What the exercise asks:
Beneath this task are records; count how many lines include the string "EqDecision" and answer with that number alone.

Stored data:
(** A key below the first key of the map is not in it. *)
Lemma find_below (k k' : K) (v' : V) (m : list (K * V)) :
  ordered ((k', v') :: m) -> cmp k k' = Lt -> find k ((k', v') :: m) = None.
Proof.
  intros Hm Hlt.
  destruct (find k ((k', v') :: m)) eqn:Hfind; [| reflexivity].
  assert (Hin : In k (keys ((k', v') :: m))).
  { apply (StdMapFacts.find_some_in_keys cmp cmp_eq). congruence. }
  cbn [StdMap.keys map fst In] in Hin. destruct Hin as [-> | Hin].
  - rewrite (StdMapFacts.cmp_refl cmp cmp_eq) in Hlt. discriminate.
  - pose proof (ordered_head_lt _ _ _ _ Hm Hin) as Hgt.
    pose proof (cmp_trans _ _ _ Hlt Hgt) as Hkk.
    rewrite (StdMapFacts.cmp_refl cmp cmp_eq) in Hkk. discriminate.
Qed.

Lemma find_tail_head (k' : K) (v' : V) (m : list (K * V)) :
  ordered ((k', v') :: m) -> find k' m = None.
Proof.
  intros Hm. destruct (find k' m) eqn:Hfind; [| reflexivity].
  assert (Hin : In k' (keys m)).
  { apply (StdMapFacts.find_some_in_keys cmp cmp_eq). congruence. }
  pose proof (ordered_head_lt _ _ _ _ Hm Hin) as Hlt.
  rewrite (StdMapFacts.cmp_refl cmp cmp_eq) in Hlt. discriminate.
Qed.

--

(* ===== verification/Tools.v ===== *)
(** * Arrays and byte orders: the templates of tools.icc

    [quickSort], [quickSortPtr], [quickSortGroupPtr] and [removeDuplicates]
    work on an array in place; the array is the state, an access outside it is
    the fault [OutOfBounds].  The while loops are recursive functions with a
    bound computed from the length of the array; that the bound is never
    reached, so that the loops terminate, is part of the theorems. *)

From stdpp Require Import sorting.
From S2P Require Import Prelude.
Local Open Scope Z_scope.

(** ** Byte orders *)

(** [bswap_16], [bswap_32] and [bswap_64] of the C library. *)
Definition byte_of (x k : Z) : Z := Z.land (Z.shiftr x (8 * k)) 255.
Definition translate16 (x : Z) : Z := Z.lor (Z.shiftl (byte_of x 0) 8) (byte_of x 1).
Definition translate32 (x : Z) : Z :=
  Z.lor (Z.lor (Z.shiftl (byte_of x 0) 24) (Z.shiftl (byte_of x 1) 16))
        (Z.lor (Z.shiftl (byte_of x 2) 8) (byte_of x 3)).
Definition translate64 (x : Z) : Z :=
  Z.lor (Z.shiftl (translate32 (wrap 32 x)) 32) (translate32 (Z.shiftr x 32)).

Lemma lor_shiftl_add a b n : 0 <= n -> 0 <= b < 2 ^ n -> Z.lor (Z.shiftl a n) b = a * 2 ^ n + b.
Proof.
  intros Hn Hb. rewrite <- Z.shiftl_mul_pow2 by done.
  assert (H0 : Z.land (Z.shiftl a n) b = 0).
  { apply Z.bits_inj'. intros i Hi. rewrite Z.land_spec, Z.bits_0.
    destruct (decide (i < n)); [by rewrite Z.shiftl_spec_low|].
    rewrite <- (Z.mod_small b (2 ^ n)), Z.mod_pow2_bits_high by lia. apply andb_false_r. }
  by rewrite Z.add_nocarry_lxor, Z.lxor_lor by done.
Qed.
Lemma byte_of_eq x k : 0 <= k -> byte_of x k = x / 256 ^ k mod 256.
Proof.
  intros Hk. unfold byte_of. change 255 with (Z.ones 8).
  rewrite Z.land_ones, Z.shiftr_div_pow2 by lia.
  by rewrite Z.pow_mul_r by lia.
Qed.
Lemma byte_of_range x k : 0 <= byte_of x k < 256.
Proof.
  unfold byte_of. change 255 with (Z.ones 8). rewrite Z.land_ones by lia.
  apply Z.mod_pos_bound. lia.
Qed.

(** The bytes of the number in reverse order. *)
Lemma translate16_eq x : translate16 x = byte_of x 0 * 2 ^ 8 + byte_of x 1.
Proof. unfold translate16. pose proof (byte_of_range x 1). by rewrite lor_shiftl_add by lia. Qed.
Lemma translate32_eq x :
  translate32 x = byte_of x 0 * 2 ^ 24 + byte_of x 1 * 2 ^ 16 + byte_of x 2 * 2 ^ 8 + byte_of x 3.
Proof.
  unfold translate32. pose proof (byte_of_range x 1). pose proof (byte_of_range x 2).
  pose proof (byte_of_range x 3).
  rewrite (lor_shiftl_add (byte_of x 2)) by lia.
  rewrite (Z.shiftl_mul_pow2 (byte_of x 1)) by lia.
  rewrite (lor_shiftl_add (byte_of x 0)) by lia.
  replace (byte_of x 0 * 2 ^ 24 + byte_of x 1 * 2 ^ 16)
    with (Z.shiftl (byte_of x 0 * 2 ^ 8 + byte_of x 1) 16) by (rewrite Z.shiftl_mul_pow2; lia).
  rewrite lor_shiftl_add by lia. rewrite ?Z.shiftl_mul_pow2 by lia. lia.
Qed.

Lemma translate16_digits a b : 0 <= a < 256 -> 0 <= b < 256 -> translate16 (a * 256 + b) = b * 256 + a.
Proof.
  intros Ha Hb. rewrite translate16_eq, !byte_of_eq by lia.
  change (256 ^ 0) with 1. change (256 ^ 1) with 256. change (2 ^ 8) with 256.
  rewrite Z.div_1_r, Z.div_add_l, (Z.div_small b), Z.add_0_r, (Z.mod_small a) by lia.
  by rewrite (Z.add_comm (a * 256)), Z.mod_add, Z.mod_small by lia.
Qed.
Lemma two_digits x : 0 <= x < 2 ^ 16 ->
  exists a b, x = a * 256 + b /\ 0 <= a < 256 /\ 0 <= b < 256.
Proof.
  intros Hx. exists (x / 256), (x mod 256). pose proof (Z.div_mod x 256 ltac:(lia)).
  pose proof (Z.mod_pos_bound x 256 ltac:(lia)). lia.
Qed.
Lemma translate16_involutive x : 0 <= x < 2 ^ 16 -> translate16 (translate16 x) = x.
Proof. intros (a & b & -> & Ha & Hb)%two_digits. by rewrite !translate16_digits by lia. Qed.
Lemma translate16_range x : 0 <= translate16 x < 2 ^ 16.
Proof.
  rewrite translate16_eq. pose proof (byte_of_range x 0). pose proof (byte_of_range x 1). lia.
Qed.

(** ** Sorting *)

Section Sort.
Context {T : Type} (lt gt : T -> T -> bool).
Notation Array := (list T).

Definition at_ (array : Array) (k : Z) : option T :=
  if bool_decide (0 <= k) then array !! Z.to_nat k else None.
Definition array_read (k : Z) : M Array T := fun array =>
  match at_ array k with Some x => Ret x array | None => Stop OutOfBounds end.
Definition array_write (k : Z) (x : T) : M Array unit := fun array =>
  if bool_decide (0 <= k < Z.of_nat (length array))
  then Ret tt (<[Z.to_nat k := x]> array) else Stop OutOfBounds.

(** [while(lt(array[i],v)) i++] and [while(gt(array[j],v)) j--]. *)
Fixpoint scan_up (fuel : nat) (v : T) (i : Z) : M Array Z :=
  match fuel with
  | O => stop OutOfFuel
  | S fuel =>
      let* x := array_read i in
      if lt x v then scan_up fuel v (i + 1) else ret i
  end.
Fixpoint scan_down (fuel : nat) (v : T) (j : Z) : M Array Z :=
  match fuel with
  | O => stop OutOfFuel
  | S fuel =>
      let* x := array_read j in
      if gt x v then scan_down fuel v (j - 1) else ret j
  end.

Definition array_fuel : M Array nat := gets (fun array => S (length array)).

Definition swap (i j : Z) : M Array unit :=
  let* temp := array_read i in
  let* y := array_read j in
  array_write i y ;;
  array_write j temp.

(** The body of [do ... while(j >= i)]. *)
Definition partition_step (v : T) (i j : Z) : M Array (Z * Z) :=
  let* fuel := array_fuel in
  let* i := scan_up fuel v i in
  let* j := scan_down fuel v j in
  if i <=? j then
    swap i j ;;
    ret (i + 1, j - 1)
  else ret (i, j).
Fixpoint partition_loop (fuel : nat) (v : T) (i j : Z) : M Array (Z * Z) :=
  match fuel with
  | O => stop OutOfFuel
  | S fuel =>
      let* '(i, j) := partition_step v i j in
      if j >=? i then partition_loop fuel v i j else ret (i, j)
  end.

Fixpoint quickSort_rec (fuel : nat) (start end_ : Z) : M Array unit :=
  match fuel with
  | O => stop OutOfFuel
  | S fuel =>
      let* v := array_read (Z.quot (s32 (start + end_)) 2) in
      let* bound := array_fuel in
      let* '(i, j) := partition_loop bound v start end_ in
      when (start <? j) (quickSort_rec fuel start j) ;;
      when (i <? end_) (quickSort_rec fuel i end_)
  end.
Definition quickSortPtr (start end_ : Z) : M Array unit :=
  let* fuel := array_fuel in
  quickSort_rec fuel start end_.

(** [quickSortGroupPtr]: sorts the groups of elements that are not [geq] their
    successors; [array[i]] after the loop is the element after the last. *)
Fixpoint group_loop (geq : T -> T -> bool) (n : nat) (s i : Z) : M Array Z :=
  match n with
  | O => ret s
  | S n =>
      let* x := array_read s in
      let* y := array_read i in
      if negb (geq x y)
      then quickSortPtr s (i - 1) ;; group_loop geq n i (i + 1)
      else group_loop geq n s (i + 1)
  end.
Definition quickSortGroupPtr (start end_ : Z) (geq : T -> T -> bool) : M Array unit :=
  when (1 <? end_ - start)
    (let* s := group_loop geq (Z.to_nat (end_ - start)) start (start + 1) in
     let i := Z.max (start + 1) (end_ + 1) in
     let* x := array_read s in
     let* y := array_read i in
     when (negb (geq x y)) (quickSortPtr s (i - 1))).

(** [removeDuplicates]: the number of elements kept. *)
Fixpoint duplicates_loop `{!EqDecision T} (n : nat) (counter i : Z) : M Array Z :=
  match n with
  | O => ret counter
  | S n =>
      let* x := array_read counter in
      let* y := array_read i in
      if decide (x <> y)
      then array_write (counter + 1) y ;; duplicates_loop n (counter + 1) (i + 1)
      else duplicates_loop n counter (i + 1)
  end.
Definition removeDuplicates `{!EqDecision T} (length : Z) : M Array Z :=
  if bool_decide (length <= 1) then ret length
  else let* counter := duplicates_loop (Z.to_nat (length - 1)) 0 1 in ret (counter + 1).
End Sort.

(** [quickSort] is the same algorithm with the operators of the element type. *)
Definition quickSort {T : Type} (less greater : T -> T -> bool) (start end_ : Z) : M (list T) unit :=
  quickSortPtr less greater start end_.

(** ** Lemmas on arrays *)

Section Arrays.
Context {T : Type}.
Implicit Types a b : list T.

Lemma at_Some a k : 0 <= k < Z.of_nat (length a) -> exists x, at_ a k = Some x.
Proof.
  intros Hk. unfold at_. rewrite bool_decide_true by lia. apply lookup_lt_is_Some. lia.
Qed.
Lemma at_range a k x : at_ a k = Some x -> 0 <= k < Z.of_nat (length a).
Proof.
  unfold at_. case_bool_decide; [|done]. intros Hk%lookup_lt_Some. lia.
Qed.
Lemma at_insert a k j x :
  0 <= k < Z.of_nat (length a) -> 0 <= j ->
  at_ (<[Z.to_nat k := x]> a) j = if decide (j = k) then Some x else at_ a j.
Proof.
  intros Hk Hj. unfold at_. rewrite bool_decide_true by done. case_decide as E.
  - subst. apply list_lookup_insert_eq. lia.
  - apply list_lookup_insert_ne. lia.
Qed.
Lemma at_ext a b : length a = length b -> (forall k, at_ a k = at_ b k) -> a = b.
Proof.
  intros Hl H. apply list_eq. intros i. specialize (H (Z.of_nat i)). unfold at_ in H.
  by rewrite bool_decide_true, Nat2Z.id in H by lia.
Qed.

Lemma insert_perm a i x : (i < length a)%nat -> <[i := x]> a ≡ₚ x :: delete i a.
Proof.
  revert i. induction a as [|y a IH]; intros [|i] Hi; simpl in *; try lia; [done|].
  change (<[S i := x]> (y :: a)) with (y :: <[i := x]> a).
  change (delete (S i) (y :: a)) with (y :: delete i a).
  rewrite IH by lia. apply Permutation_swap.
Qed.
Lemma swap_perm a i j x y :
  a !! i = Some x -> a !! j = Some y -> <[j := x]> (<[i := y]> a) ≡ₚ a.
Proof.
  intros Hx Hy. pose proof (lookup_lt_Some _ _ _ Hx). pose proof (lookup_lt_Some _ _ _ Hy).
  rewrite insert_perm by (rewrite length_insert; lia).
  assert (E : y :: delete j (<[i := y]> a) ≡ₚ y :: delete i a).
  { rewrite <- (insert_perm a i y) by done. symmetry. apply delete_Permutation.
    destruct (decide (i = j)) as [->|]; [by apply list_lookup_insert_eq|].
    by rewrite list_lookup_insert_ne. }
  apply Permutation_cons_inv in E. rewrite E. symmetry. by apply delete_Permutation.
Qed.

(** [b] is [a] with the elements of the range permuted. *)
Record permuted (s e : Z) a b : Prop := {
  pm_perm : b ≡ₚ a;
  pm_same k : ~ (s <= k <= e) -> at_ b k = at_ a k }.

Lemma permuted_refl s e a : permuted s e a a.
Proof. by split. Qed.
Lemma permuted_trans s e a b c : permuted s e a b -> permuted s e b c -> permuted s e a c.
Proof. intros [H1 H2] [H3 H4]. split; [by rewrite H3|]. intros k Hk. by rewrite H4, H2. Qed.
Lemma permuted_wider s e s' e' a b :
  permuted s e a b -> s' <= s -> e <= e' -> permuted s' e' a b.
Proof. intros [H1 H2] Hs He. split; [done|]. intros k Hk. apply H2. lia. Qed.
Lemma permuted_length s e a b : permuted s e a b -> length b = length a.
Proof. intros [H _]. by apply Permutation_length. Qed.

Response to the task:
2